→ **What you have to do**:
Find the line with "Lemma claim_body_spec s" in the entries below, then reproduce it and every line after it down to and including the line with "intros HI Hv", exactly.

→ **Records excerpted from a collection**:
++++++++

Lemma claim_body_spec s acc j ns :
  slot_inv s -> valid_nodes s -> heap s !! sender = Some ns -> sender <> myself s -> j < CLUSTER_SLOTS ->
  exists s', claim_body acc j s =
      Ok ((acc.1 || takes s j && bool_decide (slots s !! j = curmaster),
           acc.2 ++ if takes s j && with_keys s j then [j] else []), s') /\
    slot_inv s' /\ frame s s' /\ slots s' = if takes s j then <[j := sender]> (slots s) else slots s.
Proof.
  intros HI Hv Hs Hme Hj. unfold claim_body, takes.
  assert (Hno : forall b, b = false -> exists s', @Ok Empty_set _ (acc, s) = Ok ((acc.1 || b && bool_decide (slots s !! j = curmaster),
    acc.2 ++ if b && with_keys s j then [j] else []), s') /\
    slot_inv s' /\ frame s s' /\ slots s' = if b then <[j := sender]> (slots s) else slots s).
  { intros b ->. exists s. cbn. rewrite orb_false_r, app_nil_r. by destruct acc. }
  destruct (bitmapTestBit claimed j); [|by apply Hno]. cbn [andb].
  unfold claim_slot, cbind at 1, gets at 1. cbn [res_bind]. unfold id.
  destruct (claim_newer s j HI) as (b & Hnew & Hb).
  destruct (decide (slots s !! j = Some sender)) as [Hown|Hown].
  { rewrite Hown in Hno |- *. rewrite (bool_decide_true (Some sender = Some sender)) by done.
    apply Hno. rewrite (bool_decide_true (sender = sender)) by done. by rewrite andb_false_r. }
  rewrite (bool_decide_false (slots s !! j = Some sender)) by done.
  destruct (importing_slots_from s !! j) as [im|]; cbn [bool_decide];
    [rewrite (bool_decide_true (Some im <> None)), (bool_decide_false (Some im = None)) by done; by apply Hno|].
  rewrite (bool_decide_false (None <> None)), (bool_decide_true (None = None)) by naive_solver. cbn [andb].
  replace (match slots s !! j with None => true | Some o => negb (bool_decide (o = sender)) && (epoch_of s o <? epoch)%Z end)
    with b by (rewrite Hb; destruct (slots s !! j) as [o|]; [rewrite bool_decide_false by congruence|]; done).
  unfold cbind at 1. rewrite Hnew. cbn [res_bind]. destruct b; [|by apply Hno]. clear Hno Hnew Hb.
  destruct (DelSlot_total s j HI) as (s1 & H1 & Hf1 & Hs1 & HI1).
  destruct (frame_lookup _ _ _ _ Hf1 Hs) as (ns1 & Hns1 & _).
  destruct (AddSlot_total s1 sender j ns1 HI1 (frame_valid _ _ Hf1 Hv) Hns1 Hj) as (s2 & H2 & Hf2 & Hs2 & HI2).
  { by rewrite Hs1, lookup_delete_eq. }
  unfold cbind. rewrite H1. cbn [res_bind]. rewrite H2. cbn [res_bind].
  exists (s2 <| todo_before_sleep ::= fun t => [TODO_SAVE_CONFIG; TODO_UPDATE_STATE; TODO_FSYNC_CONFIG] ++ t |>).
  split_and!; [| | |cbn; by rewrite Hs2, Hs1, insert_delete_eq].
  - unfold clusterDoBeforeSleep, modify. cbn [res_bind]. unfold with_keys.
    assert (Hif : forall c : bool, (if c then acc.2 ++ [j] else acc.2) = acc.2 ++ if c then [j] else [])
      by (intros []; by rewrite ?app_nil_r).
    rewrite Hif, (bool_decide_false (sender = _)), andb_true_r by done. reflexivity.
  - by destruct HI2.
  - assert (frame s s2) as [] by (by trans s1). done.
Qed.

++++++++

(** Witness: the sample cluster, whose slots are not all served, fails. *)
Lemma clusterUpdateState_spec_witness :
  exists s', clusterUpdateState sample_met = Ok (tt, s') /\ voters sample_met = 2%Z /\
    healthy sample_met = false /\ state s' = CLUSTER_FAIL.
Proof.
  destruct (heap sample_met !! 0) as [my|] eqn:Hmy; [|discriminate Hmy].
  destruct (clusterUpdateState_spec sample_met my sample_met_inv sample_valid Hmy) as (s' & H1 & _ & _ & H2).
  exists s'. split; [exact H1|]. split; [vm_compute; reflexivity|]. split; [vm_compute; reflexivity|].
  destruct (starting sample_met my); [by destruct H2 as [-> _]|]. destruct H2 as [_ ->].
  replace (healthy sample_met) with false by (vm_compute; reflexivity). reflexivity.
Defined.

++++++++

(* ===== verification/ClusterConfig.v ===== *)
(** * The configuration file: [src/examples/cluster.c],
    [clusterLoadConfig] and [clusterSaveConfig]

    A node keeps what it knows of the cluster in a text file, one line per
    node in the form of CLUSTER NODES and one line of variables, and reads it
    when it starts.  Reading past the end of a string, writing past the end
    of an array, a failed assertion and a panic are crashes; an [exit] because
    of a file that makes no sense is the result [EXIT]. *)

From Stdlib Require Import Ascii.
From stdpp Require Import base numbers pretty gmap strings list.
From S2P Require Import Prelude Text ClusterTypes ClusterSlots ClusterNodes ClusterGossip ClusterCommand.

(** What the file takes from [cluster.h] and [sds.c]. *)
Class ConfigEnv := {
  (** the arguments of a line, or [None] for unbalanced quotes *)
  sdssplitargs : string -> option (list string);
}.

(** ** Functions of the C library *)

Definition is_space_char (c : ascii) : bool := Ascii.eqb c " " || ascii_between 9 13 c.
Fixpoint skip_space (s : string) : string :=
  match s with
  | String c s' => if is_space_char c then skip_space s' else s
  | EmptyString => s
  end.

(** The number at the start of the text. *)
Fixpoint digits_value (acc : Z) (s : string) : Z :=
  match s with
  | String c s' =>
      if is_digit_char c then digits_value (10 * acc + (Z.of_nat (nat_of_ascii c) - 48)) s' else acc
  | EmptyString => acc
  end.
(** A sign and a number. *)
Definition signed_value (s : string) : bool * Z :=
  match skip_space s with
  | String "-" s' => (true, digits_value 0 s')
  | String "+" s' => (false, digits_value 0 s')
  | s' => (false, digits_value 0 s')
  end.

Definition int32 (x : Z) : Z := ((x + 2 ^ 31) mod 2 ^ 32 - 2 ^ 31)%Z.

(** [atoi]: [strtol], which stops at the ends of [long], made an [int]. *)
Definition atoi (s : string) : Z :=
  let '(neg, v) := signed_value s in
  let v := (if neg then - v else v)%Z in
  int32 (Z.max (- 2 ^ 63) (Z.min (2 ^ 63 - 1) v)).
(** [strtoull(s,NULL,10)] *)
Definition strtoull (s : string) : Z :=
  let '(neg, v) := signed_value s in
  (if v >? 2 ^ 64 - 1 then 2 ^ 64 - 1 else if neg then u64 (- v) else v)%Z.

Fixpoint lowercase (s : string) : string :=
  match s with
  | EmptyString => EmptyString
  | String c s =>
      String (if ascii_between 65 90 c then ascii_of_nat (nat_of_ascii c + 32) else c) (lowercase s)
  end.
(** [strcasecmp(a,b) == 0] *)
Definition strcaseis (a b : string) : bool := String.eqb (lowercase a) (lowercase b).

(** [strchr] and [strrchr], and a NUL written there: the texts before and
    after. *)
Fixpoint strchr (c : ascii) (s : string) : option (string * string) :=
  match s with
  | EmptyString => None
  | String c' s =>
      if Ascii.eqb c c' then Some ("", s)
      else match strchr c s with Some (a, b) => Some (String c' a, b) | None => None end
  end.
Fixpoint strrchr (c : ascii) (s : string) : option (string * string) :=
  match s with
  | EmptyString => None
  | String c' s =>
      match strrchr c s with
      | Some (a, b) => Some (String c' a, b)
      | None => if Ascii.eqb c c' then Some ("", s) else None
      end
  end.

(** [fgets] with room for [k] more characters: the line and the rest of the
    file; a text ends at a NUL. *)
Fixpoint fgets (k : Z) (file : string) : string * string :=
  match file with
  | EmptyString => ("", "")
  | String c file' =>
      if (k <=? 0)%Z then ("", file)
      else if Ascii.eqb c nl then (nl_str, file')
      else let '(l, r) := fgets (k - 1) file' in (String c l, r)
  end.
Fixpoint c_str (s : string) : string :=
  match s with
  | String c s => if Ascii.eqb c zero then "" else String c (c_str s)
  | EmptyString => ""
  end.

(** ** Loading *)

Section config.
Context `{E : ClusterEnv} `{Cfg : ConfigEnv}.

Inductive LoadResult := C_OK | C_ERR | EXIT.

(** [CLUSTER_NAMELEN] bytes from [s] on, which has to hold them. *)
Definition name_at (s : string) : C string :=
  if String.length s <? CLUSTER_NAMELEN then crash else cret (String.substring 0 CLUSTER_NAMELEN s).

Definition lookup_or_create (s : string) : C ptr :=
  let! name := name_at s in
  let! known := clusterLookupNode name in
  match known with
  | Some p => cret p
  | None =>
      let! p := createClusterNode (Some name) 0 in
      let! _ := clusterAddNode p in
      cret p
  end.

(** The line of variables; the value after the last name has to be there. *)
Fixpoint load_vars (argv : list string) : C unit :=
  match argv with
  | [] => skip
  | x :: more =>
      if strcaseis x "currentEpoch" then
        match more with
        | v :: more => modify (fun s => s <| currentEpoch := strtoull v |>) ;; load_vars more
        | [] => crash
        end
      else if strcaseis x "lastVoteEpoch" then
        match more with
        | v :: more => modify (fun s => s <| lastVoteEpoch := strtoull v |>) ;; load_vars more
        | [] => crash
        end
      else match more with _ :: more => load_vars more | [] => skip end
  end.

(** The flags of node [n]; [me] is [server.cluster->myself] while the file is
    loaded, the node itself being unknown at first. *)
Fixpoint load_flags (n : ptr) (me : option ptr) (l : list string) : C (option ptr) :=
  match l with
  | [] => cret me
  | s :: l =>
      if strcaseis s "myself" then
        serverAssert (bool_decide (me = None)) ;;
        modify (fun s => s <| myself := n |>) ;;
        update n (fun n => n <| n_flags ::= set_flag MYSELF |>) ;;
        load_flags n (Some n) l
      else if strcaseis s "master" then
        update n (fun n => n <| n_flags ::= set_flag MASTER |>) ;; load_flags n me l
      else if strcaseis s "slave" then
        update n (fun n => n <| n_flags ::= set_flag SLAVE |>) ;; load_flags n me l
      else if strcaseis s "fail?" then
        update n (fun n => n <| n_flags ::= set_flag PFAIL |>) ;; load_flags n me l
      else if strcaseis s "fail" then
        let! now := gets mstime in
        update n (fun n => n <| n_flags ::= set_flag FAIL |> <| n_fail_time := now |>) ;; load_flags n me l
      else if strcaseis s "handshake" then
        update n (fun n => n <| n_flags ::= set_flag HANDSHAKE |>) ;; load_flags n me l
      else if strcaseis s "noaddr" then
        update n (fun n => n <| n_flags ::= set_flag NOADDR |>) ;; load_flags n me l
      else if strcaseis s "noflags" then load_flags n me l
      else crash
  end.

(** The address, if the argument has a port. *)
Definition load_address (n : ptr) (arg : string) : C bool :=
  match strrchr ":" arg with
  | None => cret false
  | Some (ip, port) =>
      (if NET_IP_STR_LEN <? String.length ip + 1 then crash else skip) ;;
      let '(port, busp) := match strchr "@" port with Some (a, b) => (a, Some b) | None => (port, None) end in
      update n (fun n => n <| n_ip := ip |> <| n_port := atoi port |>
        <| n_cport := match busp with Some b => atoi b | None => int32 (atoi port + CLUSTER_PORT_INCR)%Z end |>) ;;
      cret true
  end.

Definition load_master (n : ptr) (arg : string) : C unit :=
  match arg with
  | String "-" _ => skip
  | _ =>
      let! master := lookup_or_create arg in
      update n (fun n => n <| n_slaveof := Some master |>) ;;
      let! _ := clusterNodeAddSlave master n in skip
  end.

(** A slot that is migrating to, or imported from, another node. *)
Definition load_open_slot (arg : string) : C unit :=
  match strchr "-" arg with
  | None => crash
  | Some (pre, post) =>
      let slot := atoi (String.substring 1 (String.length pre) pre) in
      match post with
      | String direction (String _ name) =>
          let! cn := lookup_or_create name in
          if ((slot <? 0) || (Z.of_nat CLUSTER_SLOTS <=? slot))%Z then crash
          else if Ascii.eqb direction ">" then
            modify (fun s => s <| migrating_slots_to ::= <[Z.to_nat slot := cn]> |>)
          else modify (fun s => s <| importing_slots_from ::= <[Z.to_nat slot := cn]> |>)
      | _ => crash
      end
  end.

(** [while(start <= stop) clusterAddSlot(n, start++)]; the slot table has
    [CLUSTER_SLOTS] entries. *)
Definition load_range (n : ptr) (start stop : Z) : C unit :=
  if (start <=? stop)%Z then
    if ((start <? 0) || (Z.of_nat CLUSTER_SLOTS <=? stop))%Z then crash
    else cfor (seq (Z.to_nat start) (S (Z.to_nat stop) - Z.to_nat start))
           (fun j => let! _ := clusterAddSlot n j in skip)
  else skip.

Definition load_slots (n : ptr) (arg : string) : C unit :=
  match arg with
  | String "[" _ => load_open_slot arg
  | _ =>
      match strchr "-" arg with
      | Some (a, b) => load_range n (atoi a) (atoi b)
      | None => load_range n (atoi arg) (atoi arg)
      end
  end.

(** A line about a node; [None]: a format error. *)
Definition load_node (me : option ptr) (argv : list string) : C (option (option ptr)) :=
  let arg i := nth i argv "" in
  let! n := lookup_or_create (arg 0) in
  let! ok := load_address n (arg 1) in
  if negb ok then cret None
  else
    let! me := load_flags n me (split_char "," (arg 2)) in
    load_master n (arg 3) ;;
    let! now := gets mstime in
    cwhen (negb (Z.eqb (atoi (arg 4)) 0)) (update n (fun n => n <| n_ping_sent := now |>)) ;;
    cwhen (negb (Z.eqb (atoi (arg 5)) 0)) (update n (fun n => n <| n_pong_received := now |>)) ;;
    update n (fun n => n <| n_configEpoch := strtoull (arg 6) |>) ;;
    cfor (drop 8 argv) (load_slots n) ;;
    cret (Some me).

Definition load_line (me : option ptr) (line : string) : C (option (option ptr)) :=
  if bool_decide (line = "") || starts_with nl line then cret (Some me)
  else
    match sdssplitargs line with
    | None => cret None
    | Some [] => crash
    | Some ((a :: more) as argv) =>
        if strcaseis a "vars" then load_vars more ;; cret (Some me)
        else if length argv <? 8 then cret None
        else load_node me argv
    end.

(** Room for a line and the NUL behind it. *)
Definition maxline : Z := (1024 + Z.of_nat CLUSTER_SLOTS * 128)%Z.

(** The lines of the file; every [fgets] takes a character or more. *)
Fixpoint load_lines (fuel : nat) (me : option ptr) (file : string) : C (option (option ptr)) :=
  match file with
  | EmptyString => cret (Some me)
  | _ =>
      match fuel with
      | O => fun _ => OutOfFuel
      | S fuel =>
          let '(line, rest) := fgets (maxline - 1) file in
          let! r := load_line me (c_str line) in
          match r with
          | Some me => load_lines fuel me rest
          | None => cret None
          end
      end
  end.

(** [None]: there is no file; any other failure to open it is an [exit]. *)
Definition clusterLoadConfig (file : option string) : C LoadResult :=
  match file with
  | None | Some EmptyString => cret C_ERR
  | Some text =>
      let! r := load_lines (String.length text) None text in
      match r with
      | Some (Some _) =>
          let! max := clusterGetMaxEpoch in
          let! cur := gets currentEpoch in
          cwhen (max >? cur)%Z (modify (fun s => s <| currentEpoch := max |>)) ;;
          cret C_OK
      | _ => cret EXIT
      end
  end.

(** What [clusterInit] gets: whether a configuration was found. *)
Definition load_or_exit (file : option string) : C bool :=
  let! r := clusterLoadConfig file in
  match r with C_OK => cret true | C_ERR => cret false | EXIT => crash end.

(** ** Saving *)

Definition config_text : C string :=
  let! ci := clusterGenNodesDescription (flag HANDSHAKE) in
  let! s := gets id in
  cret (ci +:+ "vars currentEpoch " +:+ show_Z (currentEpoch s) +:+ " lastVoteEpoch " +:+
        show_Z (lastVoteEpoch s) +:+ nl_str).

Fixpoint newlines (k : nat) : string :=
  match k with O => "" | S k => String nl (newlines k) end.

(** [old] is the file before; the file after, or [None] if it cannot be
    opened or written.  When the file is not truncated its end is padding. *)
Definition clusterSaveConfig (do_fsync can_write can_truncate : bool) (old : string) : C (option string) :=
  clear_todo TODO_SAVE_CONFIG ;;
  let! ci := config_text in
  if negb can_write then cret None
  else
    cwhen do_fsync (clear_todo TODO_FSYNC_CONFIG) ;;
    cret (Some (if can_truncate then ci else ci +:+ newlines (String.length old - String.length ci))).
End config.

++++++++

→ **Answer space**:
Lemma claim_body_spec s acc j ns :
  slot_inv s -> valid_nodes s -> heap s !! sender = Some ns -> sender <> myself s -> j < CLUSTER_SLOTS ->
  exists s', claim_body acc j s =
      Ok ((acc.1 || takes s j && bool_decide (slots s !! j = curmaster),
           acc.2 ++ if takes s j && with_keys s j then [j] else []), s') /\
    slot_inv s' /\ frame s s' /\ slots s' = if takes s j then <[j := sender]> (slots s) else slots s.
Proof.
  intros HI Hv Hs Hme Hj. unfold claim_body, takes.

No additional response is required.